**Problem**
Lines with "attributes": please show every one of them from the listing below.
Data extract: Begin
(** * The screen compositor of the [ov] pager (package [oviewer], draw.go)

    A shallow embedding of [Draw] and of the helpers it is built from
    ([ResetScreen], [reverseContents], [wrapContents], [noWrapContents],
    [headerStyle], [statusDraw], [setContentString]) together with the
    properties the design document states about them.

    Conventions.
    - A Go [int] is a 64-bit two's complement integer; it is a [Z] here and
      every addition, subtraction and multiplication of the source is
      followed by [wrap].
    - A slice is a [list]; indexing outside [0, len) panics.
    - A Go [map[int]int] is a [gmap Z Z]; reading an absent key gives 0.
    - A function that can panic or that contains a loop whose exit is not
      a plain counter returns a [res]: [Ok v], [Panic], or [Timeout] when
      the fuel given to the loop ran out. *)

From Stdlib Require Import ZArith Lia Bool Ascii String DecimalString.
From stdpp Require Import base tactics option list numbers gmap.

Local Open Scope Z_scope.

(** ** Go integers *)

Module GoInt.

Definition int_min : Z := - 2 ^ 63.
Definition int_max : Z := 2 ^ 63 - 1.

Definition is_int (z : Z) : Prop := int_min <= z <= int_max.

Definition wrap (z : Z) : Z := (z + 2 ^ 63) mod 2 ^ 64 - 2 ^ 63.

Definition add (a b : Z) : Z := wrap (a + b).
Definition sub (a b : Z) : Z := wrap (a - b).
Definition mul (a b : Z) : Z := wrap (a * b).
Definition new_project (self : RuntimeConfig.t) (project_root : string)
  : M RuntimeConfig.t :=
  ret (RuntimeConfig.Build project_root project_root "dbt_packages"
         (RuntimeConfig.quoting self) [] [] [] [] [] [] [] []
         (RuntimeConfig.profile_name self) (RuntimeConfig.target_name self)
         (RuntimeConfig.threads self) (RuntimeConfig.credentials_type self)
         (RuntimeConfig.args self) [] None).

End SampleProject.

(** ** Notions used to state the properties *)

(** [d[new] = d.pop(old)] when [old] is a key of [d]. *)
Definition rename_key (old new : string) (d : Py.pydict) : Py.pydict :=
  match Py.dict_get old d with
  | Some x => Py.dict_set new x (Py.dict_del old d)
  | None => d
  end.

(** A rewriting step that, once it has returned, returns its own output
    unchanged when run again, and that leaves the state alone. *)
Definition settles (f : Py.pyval -> Events.M Py.pyval) : Prop :=
  forall (v v' : Py.pyval) (st st' : Events.State),
    f v st = (Events.Returned v', st') ->
    st' = st /\ forall st2 : Events.State, f v' st2 = (Events.Returned v', st2).


Section upgrade_notions.
Import Py Events PyOps.

(** The [depends_on] of a seed, if it has one, is a dict without
    ["nodes"]. *)
Definition nodes_popped (d : pydict) : Prop :=
  match dict_get "depends_on" d with
  | None => True
  | Some (PDict depends_on) => dict_get "nodes" depends_on = None
  | Some _ => False
  end.

(** The section [k] of the manifest [d], if there is one, is left as it is
    by its loop. *)
Definition section_done (k : string) (body : pyval -> M pyval) (d : pydict)
  : Prop :=
  match dict_get k d with
  | Some contents =>
      forall st : State, for_values body contents st = (Returned contents, st)
  | None => True
  end.

(** The loops of [upgrade_manifest_json], one after the other. *)
Fixpoint upgrade_sections (sections : list (string * (pyval -> M pyval)))
    (manifest : pyval) : M pyval :=
  match sections with
  | [] => ret manifest
  | [(k, body)] => Util.upgrade_section k body manifest
  | (k, body) :: rest =>
      let* manifest := Util.upgrade_section k body manifest in
      upgrade_sections rest manifest
  end.

(** The sections [upgrade_manifest_json] visits, each with the body of its
    loop. *)
Definition manifest_sections (deprecations_warn : string -> pyval -> M unit)
  : list (string * (pyval -> M pyval)) :=
  [("nodes", Util.upgrade_node);
   ("disabled", for_elements Util.upgrade_node);
   ("metrics",
    fun metric_content =>
      let* metric_content :=
        Util.rename_metric_attr deprecations_warn metric_content false in
      Util.del_if_present "root_path" metric_content);
   ("exposures", Util.del_if_present "root_path");
   ("sources", Util.del_if_present "root_path");
   ("macros", Util.del_if_present "root_path");
   ("docs",
    fun doc_content =>
      let* doc_content := Util.del_if_present "root_path" doc_content in
      setitem "resource_type" (PStr "doc") doc_content)].
End upgrade_notions.

Module SampleManifest.
Import Py Events.

Definition version_url (version : Z) : string :=
  SchemaVersion.str
    {| SchemaVersion.name := "manifest"; SchemaVersion.version := version |}.

(** A manifest as dbt 1.2 wrote it, with the schema version given. *)
Definition written_by_1_2 (version : Z) : pyval :=
  PDict
    [("metadata", PDict [("dbt_schema_version", PStr (version_url version))]);
     ("nodes",
      PDict
        [("model.taxi_rides_ny.trips",
          PDict [("raw_sql", PStr "select 1");
                 ("compiled_sql", PStr "select 1");
                 ("resource_type", PStr "model");
                 ("root_path", PStr "/work/taxi_rides_ny")]);
         ("seed.taxi_rides_ny.taxi_zone_lookup",
          PDict [("resource_type", PStr "seed");
                 ("root_path", PStr "/work/taxi_rides_ny");
                 ("depends_on",
                  PDict [("macros", PList []); ("nodes", PList [])]);
                 ("compiled", PBool false)])]);
     ("disabled", PDict []);
     ("metrics",
      PDict
        [("metric.taxi_rides_ny.revenue",
          PDict [("name", PStr "revenue"); ("sql", PStr "total_amount");
                 ("type", PStr "expression");
                 ("root_path", PStr "/work/taxi_rides_ny")])]);
     ("docs",
      PDict
        [("doc.taxi_rides_ny.trips",
          PDict [("root_path", PStr "/work/taxi_rides_ny");
                 ("resource_type", PStr "docs")])])].

(** The same manifest after the upgrade. *)
Definition upgraded (version : Z) : pyval :=
  PDict
    [("metadata", PDict [("dbt_schema_version", PStr (version_url version))]);
     ("nodes",
      PDict
        [("model.taxi_rides_ny.trips",
          PDict [("resource_type", PStr "model");
                 ("raw_code", PStr "select 1");
                 ("compiled_code", PStr "select 1");
                 ("language", PStr "sql")]);
         ("seed.taxi_rides_ny.taxi_zone_lookup",
          PDict [("resource_type", PStr "seed");
                 ("root_path", PStr "/work/taxi_rides_ny");
                 ("depends_on", PDict [("macros", PList [])])])]);
     ("disabled", PDict []);
     ("metrics",
      PDict
        [("metric.taxi_rides_ny.revenue",
          PDict [("name", PStr "revenue"); ("expression", PStr "total_amount");
                 ("calculation_method", PStr "derived")])]);
     ("docs",
      PDict
        [("doc.taxi_rides_ny.trips", PDict [("resource_type", PStr "doc")])])].

Definition no_deprecation (name : string) (metric_name : pyval) : M unit :=
  ret tt.

(** A manifest class declared at the schema version given. *)
Definition manifest_class (version : Z) : VersionedSchema.cls :=
  {| VersionedSchema.__name__ := "WritableManifest";
     VersionedSchema.dbt_schema_version :=
       Some {| SchemaVersion.name := "manifest";
               SchemaVersion.version := version |};
     VersionedSchema.compatible_previous_versions :=
       Some [("manifest", 4%Z); ("manifest", 5%Z); ("manifest", 6%Z);
             ("manifest", 7%Z); ("manifest", 8%Z); ("manifest", 9%Z)] |}.

End SampleManifest.

(** ** More of [dbt/contracts/graph/nodes.py] *)

Module DependsOn.
(** [MacroDependsOn] with the [nodes] that [DependsOn] adds. *)
Record t : Type := { macros : list string; nodes : list string }.

(** [value in l] on a list of strings *)
Definition mem (value : string) (l : list string) : bool :=
  existsb (String.eqb value) l.

Definition add_macro (value : string) (self : t) : t :=
  if negb (mem value (macros self))
  then {| macros := macros self ++ [value]; nodes := nodes self |}
  else self.

Definition add_node (value : string) (self : t) : t :=
  if negb (mem value (nodes self))
  then {| macros := macros self; nodes := nodes self ++ [value] |}
  else self.
End DependsOn.

Module InjectedCTE.
Record t : Type := { id : string; sql : string }.
End InjectedCTE.

Module CompiledNode.
Import Py Events PyOps.

(** [set_cte], on the list [self.extra_ctes]: the first entry with the id
    gets the new text, and without such an entry a new one goes last. *)
Fixpoint set_cte (cte_id sql : string) (extra_ctes : list InjectedCTE.t)
  : list InjectedCTE.t :=
  match extra_ctes with
  | [] => [{| InjectedCTE.id := cte_id; InjectedCTE.sql := sql |}]
  | cte :: rest =>
      if String.eqb (InjectedCTE.id cte) cte_id
      then {| InjectedCTE.id := InjectedCTE.id cte; InjectedCTE.sql := sql |}
           :: rest
      else cte :: set_cte cte_id sql rest
  end.

(** [extra_ctes] read as the ordered mapping from id to text. *)
Definition as_mapping (extra_ctes : list InjectedCTE.t) : list (string * string) :=
  map (fun cte => (InjectedCTE.id cte, InjectedCTE.sql cte)) extra_ctes.

(** [v is False] *)
Definition is_False (v : pyval) : bool :=
  match v with
  | PBool false => true
  | _ => false
  end.

Section post_serialize.
(** [dbtClassMixin.__post_serialize__], the end of the [super()] chain,
    from [dbt/dataclass_schema.py]. *)
Variable base_post_serialize : pyval -> M pyval.

(** [ParsedNode.__post_serialize__] *)
Definition ParsedNode__post_serialize__ (dct : pyval) : M pyval :=
  let* dct := base_post_serialize dct in
  Util.del_if_present "_event_status" dct.

(** [CompiledNode.__post_serialize__] *)
Definition __post_serialize__ (dct : pyval) : M pyval :=
  let* dct := ParsedNode__post_serialize__ dct in
  let* dct := Util.del_if_present "_pre_injected_sql" dct in
  let* has_compiled := contains "compiled" dct in
  let* not_compiled :=
    (if has_compiled then
       let* compiled := getitem "compiled" dct in
       ret (is_False compiled)
     else ret false) in
  if not_compiled then
    let* dct := delitem "compiled" dct in
    let* dct := delitem "extra_ctes_injected" dct in
    let* dct := delitem "extra_ctes" dct in
    Util.del_if_present "compiled_code" dct
  else ret dct.
End post_serialize.
End CompiledNode.

Module ParsedNodePatch.
(** The attributes of a [ParsedNodePatch] that [ParsedNode.patch] reads. *)
Record t : Type := {
  file_id : string;
  description : string;
  columns : list (string * ColumnInfo.t)
}.
End ParsedNodePatch.

Module Patching.
Section patch.
(** The type of the clock values that [time.time()] returns. *)
Variable Time : Type.

(** A node next to the two attributes that [patch] sets and that the
    comparisons never read. *)
Record patched : Type := {
  node : ParsedNode.t;
  patch_path : option string;
  created_at : Time
}.

(** [ParsedNode.patch], with the value of [time.time()] at the call. *)
Definition patch (now : Time) (patch : ParsedNodePatch.t) (self : patched)
  : patched :=
  {| node :=
       {| ParsedNode.cls := ParsedNode.cls (node self);
          ParsedNode.name := ParsedNode.name (node self);
          ParsedNode.package_name := ParsedNode.package_name (node self);
          ParsedNode.path := ParsedNode.path (node self);
          ParsedNode.original_file_path :=
            ParsedNode.original_file_path (node self);
          ParsedNode.unique_id := ParsedNode.unique_id (node self);
          ParsedNode.fqn := ParsedNode.fqn (node self);
          ParsedNode.database := ParsedNode.database (node self);
          ParsedNode.schema := ParsedNode.schema (node self);
          ParsedNode.alias := ParsedNode.alias (node self);
          ParsedNode.checksum := ParsedNode.checksum (node self);
          ParsedNode.config := ParsedNode.config (node self);
          ParsedNode.description := ParsedNodePatch.description patch;
          ParsedNode.columns := ParsedNodePatch.columns patch;
          ParsedNode.unrendered_config :=
            ParsedNode.unrendered_config (node self);
          ParsedNode.raw_code := ParsedNode.raw_code (node self) |};
     patch_path := Some (ParsedNodePatch.file_id patch);
     created_at := now |}.
End patch.
Arguments node {Time} _.
Arguments patch_path {Time} _.
Arguments created_at {Time} _.
Arguments patch {Time} now patch self.
End Patching.

(** [normalize_test] *)
Definition normalize_test (testdef : Py.pyval) : Py.pyval :=
  match testdef with
  | Py.PStr name => Py.PDict [(name, Py.PDict [])]
  | _ => testdef
  end.

(** The parts of the unparsed source definitions of
    [dbt/contracts/graph/unparsed.py] that [get_tests] reads. *)
Module UnparsedColumn.
Record t : Type := { name : string; tests : option (list Py.pyval) }.
End UnparsedColumn.

Module UnparsedSourceTableDefinition.
Record t : Type := {
  name : string;
  columns : option (list UnparsedColumn.t);
  tests : option (list Py.pyval)
}.
End UnparsedSourceTableDefinition.

Module UnparsedSourceDefinition.
Record t : Type := { name : string }.
End UnparsedSourceDefinition.

Module UnpatchedSourceDefinition.
Import Py.

Record t : Type := {
  source : UnparsedSourceDefinition.t;
  table : UnparsedSourceTableDefinition.t
}.
(** C2, amended: the comment report's target-branch test accepts
    "staging" and "release/1.2" and rejects "main" and "Release/x" (it
    accepts exactly "staging" and the refs that start with "release/",
    compared case-sensitively); the PR report's test accepts "release/1.2"
    and rejects "staging", "main" and "Release/x" (it accepts exactly the
    refs that start with "release/").  The filter pipelines keep and drop
    PRs with these base refs accordingly. *)
Theorem branch_predicates_per_report :
  Spec.branch_predicate_exact Review.targets_wanted_branch
  /\ (forall b, Review.targets_wanted_branch b
                = String.eqb b "staging" || startswith b "release/")
  /\ (PR.targets_release_branch (VStr "release/1.2") = true
      /\ PR.targets_release_branch (VStr "staging") = false
      /\ PR.targets_release_branch (VStr "main") = false
      /\ PR.targets_release_branch (VStr "Release/x") = false)
  /\ (forall b, PR.targets_release_branch (VStr b) = startswith b "release/")
  /\ map Spec.review_keeps ["pulls/2"; "pulls/1"; "pulls/3"; "pulls/4"]
     = [true; true; false; false]
  /\ map Spec.pr_report_keeps ["pulls/2"; "pulls/1"; "pulls/3"; "pulls/4"]
     = [false; true; false; false].
Proof.
  split; [repeat split; reflexivity|].
  split; [exact review_branch_test|].
  split; [repeat split; reflexivity|].
  split; [reflexivity|].
  split; vm_compute; reflexivity.
Qed.

(** ** Self-authored PRs in the comment report (C7) *)

Lemma process_pr_self_authored (w : env) (username : string) (pr : value)
    (a : string) :
  Spec.author_login pr = Some a ->
  lower a = lower username ->
  Review.process_pr w username pr = Ret [].
Proof.
  intros Hlogin Hsame.
  destruct pr as [| | | | |d]; try discriminate Hlogin.
  simpl in Hlogin.
  destruct (assoc "user" d) as [[| | | | |u]|] eqn:Huser; try discriminate Hlogin.
  destruct (assoc "login" u) as [[| | |s| |]|] eqn:Hl; try discriminate Hlogin.
  injection Hlogin as ->.
  unfold Review.process_pr. simpl. rewrite Huser. simpl. rewrite Hl. simpl.
  rewrite Hsame, String.eqb_refl. reflexivity.
Qed.

(** C7: a raw item whose author login equals the target username up to
    case is rejected by the comment report's pipeline, whatever the world
    answers for its details and comments and whatever else the item holds;
    it adds nothing to the comments collected from the batch it is in. *)
Theorem self_authored_pr_contributes_nothing (w : env) (username : string)
    (pr : value) (a : string) :
  Spec.author_login pr = Some a ->
  lower a = lower username ->
  Review.process_pr w username pr = Ret []
  /\ forall before after : list value,
       for_extend (Review.process_pr w username) (before ++ pr :: after)
       = for_extend (Review.process_pr w username) (before ++ after).
Proof.
  intros Hlogin Hsame.
  pose proof (process_pr_self_authored w username pr a Hlogin Hsame) as H.
  split; [exact H|].
  intros before after. now apply for_extend_skip.
Qed.

Lemma self_authored_pr_contributes_nothing_witness :
  Review.process_pr (Demo.world [] []) "dika-paper"
    (Demo.pr 1 "Dika-Paper" "pulls/1") = Ret []
  /\ forall before after : list value,
       for_extend (Review.process_pr (Demo.world [] []) "dika-paper")
         (before ++ Demo.pr 1 "Dika-Paper" "pulls/1" :: after)
       = for_extend (Review.process_pr (Demo.world [] []) "dika-paper")
           (before ++ after).
Proof.
  apply (self_authored_pr_contributes_nothing (Demo.world [] []) "dika-paper"
           (Demo.pr 1 "Dika-Paper" "pulls/1") "Dika-Paper");
    reflexivity.
Defined.
(** * map2poster: the dashboard (main.py) and the poster engine it drives

    The dashboard of [main.py] is glue: it reads the sidebar widgets, resolves
    a point (explicit override or memoised geocoding), loads a theme, asks for
    a temporary file, optionally loads fonts and calls [CreatePoster].  All of
    that is stateful and may raise, so the embedding is a state-and-exception
    monad over a [session]: the two [st.cache_data] memo tables, the world
    outside the script, and a chronological log of the calls that leave the
    script (the call-count instrumentation the properties speak about). *)

From Stdlib Require Import ZArith QArith Qround String Ascii List Lia Lqa.
From stdpp Require Import base option strings pretty gmap list.

Local Open Scope Z_scope.
Local Open Scope string_scope.

(** ** Python values *)

(** An instance of [Exception]; [str(e)] is its message. *)
Inductive py_exception : Type := PyException (message : string).

Definition str (e : py_exception) : string :=
  match e with PyException m => m end.

(** What a call does: it returns a value or raises. *)
Inductive outcome (A : Type) : Type :=
| Returns (a : A)
| Raises (e : py_exception).
Arguments Returns {A} a.
Arguments Raises {A} e.

(** Truthiness of a [str]: only the empty string is falsy. *)
Definition truthy (s : string) : bool :=
  match s with EmptyString => false | String _ _ => true end.

(** The options of the "Download Format" select box. *)
Inductive format : Type := png | pdf | svg.

Definition format_name (f : format) : string :=
  match f with png => "png" | pdf => "pdf" | svg => "svg" end.

Global Instance format_eq_dec : EqDecision format.
Proof. solve_decision. Defined.

(** ** Strings: [str.lower], [str.upper] and [str.title] on ASCII, [str.strip] *)

Definition is_upper (c : ascii) : bool :=
  let n := nat_of_ascii c in (Nat.leb 65 n && Nat.leb n 90)%bool.

Definition is_lower (c : ascii) : bool :=
  let n := nat_of_ascii c in (Nat.leb 97 n && Nat.leb n 122)%bool.

Definition lower_char (c : ascii) : ascii :=
  if is_upper c then ascii_of_nat (nat_of_ascii c + 32) else c.

Definition upper_char (c : ascii) : ascii :=
  if is_lower c then ascii_of_nat (nat_of_ascii c - 32) else c.

(** [str.strip], for the characters [space] holds of: the leading ones are
    dropped, and the trailing ones. *)
Fixpoint lstrip {A} (space : A → bool) (l : list A) : list A :=
  match l with
  | c :: l' => if space c then lstrip space l' else l
  | [] => []
  end.

Definition strip {A} (space : A → bool) (l : list A) : list A :=
  rev (lstrip space (rev (lstrip space l))).

Definition lower (s : string) : string :=
  string_of_list_ascii (map lower_char (list_ascii_of_string s)).

Definition upper (s : string) : string :=
  string_of_list_ascii (map upper_char (list_ascii_of_string s)).

(** [s.replace('_', ' ')] *)
Definition underscores_to_spaces (s : string) : string :=
  string_of_list_ascii
    (map (λ c, if Ascii.eqb c "_" then " "%char else c) (list_ascii_of_string s)).

(** [str.title]: a letter that follows a letter is lowered, any other letter
    is raised. *)
Fixpoint title_chars (after_letter : bool) (l : list ascii) : list ascii :=
  match l with
  | [] => []
  | c :: l' =>
      (if after_letter then lower_char c else upper_char c)
        :: title_chars (is_upper c || is_lower c) l'
  end.

Definition title (s : string) : string :=
  string_of_list_ascii (title_chars false (list_ascii_of_string s)).

(** ** The characters of a [str]

    A Python [str] is a sequence of code points; the strings of this file hold
    its UTF-8 bytes. *)

Definition continuation (b : N) : bool := ((128 <=? b) && (b <? 192))%N.

(** The code points of a byte sequence; a byte that starts no well-formed
    sequence stands for itself. *)
Fixpoint decode_bytes (l : list N) : list N :=
  match l with
  | [] => []
  | b0 :: l1 =>
      match l1 with
      | [] => [b0]
      | b1 :: l2 =>
          if ((192 <=? b0) && (b0 <? 224))%N && continuation b1
          then ((b0 - 192) * 64 + (b1 - 128))%N :: decode_bytes l2
          else
            match l2 with
            | [] => b0 :: decode_bytes l1
            | b2 :: l3 =>
                if ((224 <=? b0) && (b0 <? 240))%N && continuation b1 && continuation b2
                then ((b0 - 224) * 4096 + (b1 - 128) * 64 + (b2 - 128))%N :: decode_bytes l3
                else
                  match l3 with
                  | [] => b0 :: decode_bytes l1
                  | b3 :: l4 =>
                      if ((240 <=? b0) && (b0 <? 248))%N && continuation b1
                         && continuation b2 && continuation b3
                      then ((b0 - 240) * 262144 + (b1 - 128) * 4096
                            + (b2 - 128) * 64 + (b3 - 128))%N :: decode_bytes l4
                      else b0 :: decode_bytes l1
                  end
            end
      end
  end.

Definition encode_point (c : N) : list N :=
  (if c <? 128 then [c]
   else if c <? 2048 then [192 + c / 64; 128 + c mod 64]
   else if c <? 65536 then [224 + c / 4096; 128 + (c / 64) mod 64; 128 + c mod 64]
   else [240 + c / 262144; 128 + (c / 4096) mod 64; 128 + (c / 64) mod 64;
         128 + c mod 64])%N.

Definition code_points (s : string) : list N :=
  decode_bytes (map N_of_ascii (list_ascii_of_string s)).

Definition of_code_points (l : list N) : string :=
  string_of_list_ascii (map ascii_of_N (flat_map encode_point l)).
Data extract: End
**Answer to this problem**
(** The attributes of a [ParsedNodePatch] that [ParsedNode.patch] reads. *)
(** A node next to the two attributes that [patch] sets and that the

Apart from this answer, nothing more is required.